Stored data entries
___

(** * acquia-docs-mcp-server: crawler, page cache and relevance engine

    A shallow embedding of [src/main.py]: the URL classifier
    ([is_docs_url], [get_product_area]), the bounded page cache
    ([add_to_cache], [fetch_page]), the breadth-first crawler
    ([crawl_docs]), the relevance engine ([calculate_relevance],
    [extract_snippet]) and the search orchestrator
    ([smart_memcached_injection], [direct_search_docs]).

    Conventions.
    - A Python [str] is a [string]; the model covers ASCII text, on which
      [str.lower] only touches the letters A-Z.
    - A Python [int] is a [Z]; a length or an occurrence count is a [nat]
      that is injected into [Z] where the code adds it to a score.
    - A Python [dict] whose iteration order is observed ([page_cache],
      [all_pages]) is an association list in insertion order; a dict that
      the loop only looks up ([product_page_counts], iterated for the
      closing log summary alone) is a [gmap]; a [set] is a [gset].
    - The network, the HTML parser with [urljoin], [hashlib.md5],
      [requests.utils.quote], the iteration order of a Python [set] and
      the address check of [ipaddress] are parameters of the
      development. *)

From Stdlib Require Import ZArith String Ascii List Sorted Lia.
From stdpp Require Import gmap strings list fin_maps pretty sorting.

(** ** Python string primitives *)

Module Str.

Definition lower_ascii (c : ascii) : ascii :=
  let n := nat_of_ascii c in
  if ((65 <=? n) && (n <=? 90))%nat then ascii_of_nat (n + 32) else c.

(** [s.lower()] *)
Fixpoint lower (s : string) : string :=
  match s with
  | EmptyString => EmptyString
  | String c s' => String (lower_ascii c) (lower s')
  end.

(** [s.startswith(p)] *)
Definition startswith (s p : string) : bool := String.prefix p s.

(** [sub in s] *)
Fixpoint contains (sub s : string) : bool :=
  String.prefix sub s ||
  match s with
  | EmptyString => false
  | String _ s' => contains sub s'
  end.

(** The left-to-right scan of [s.count(sub)] for a non-empty [sub]:
    [skip] characters of the last occurrence are still to be passed. *)
Fixpoint count_from (sub : string) (skip : nat) (s : string) : nat :=
  match s with
  | EmptyString => 0
  | String _ s' =>
      match skip with
      | S k => count_from sub k s'
      | O =>
          if String.prefix sub s
          then S (count_from sub (String.length sub - 1) s')
          else count_from sub 0 s'
      end
  end.

(** [s.count(sub)]: non-overlapping occurrences; [len(s) + 1] for the
    empty needle. *)
Definition count (s sub : string) : nat :=
  match sub with
  | EmptyString => S (String.length s)
  | _ => count_from sub 0 s
  end.

(** Characters [str.split()] and [str.strip()] treat as white space. *)
Definition is_space (c : ascii) : bool :=
  let n := nat_of_ascii c in
  ((n =? 32) || ((9 <=? n) && (n <=? 13)) || ((28 <=? n) && (n <=? 31)))%nat.

Fixpoint split_aux (cur : string) (s : string) : list string :=
  match s with
  | EmptyString => match cur with EmptyString => [] | _ => [cur] end
  | String c s' =>
      if is_space c
      then match cur with
           | EmptyString => split_aux EmptyString s'
           | _ => cur :: split_aux EmptyString s'
           end
      else split_aux (cur +:+ String c EmptyString) s'
  end.

(** [s.split()] *)
Definition split (s : string) : list string := split_aux EmptyString s.

Fixpoint split_on_aux (sep : ascii) (cur : string) (s : string) : list string :=
  match s with
  | EmptyString => [cur]
  | String c s' =>
      if Ascii.eqb c sep
      then cur :: split_on_aux sep EmptyString s'
      else split_on_aux sep (cur +:+ String c EmptyString) s'
  end.

(** [s.split(c)] for a one-character separator *)
Definition split_on (sep : ascii) (s : string) : list string :=
  split_on_aux sep EmptyString s.

Fixpoint lstrip (s : string) : string :=
  match s with
  | EmptyString => EmptyString
  | String c s' => if is_space c then lstrip s' else s
  end.

Fixpoint rev_onto (s acc : string) : string :=
  match s with
  | EmptyString => acc
  | String c s' => rev_onto s' (String c acc)
  end.

Definition rev (s : string) : string := rev_onto s EmptyString.

(** [s.strip()] *)
Definition strip (s : string) : string := rev (lstrip (rev (lstrip s))).

(** [s.split(sep)[0]] for a non-empty [sep] *)
Fixpoint before_first (sep s : string) : string :=
  match s with
  | EmptyString => EmptyString
  | String c s' =>
      if String.prefix sep s then EmptyString else String c (before_first sep s')
  end.

(** [s.endswith(p)] *)
Definition endswith (s p : string) : bool := String.prefix (rev p) (rev s).

(** [s[:n]] *)
Definition take (n : nat) (s : string) : string := String.substring 0 n s.

(** [sep.join(l)] *)
Definition join (sep : string) (l : list string) : string := String.concat sep l.

(** The scan of [s.replace(old, new)] for a non-empty [old]; [skip]
    characters of the occurrence just replaced are still to be passed. *)
Fixpoint replace_from (old new : string) (skip : nat) (s : string) : string :=
  match s with
  | EmptyString => EmptyString
  | String c s' =>
      match skip with
      | S k => replace_from old new k s'
      | O =>
          if String.prefix old s
          then new +:+ replace_from old new (String.length old - 1) s'
          else String c (replace_from old new 0 s')
      end
  end.

(** [new] before every character and at the end: the empty needle. *)
Fixpoint intersperse (new s : string) : string :=
  match s with
  | EmptyString => new
  | String c s' => new +:+ String c (intersperse new s')
  end.

(** [s.replace(old, new)] *)
Definition replace (s old new : string) : string :=
  match old with
  | EmptyString => intersperse new s
  | _ => replace_from old new 0 s
  end.

End Str.

(** ** Python dicts in insertion order *)

Module Dict.

Section Ops.
Context {V : Type}.

Definition t := list (string * V).

Definition keys (d : t) : list string := map fst d.

(** [k in d] *)
Definition mem (k : string) (d : t) : bool :=
  existsb (fun kv => String.eqb (fst kv) k) d.

(** [d.get(k)] *)
Fixpoint get (k : string) (d : t) : option V :=
  match d with
  | [] => None
  | (k', v) :: d' => if String.eqb k' k then Some v else get k d'
  end.

(** [d[k] = v]: a present key keeps its position, a new key goes last. *)
Fixpoint set (k : string) (v : V) (d : t) : t :=
  match d with
  | [] => [(k, v)]
  | (k', v') :: d' =>
      if String.eqb k' k then (k', v) :: d' else (k', v') :: set k v d'
  end.

(** [del d[k]] for a present key *)
Fixpoint del (k : string) (d : t) : t :=
  match d with
  | [] => []
  | (k', v') :: d' => if String.eqb k' k then d' else (k', v') :: del k d'
  end.

(** [next(iter(d))]; [None] stands for [StopIteration]. *)
Definition first_key (d : t) : option string :=
  match d with
  | [] => None
  | (k, _) :: _ => Some k
  end.

End Ops.
Arguments t : clear implicits.

End Dict.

___

- WORK INSTRUCTIONS
Above are the records; print exactly the lines from the line with "(** The left-to-right" to the line with "(** [s.count(sub)]: non-overlapping", including both, and nothing else.

- ANSWER TO THIS PROBLEM
(** The left-to-right scan of [s.count(sub)] for a non-empty [sub]:
    [skip] characters of the last occurrence are still to be passed. *)
Fixpoint count_from (sub : string) (skip : nat) (s : string) : nat :=
  match s with
  | EmptyString => 0
  | String _ s' =>
      match skip with
      | S k => count_from sub k s'
      | O =>
          if String.prefix sub s
          then S (count_from sub (String.length sub - 1) s')
          else count_from sub 0 s'
      end
  end.

(** [s.count(sub)]: non-overlapping occurrences; [len(s) + 1] for the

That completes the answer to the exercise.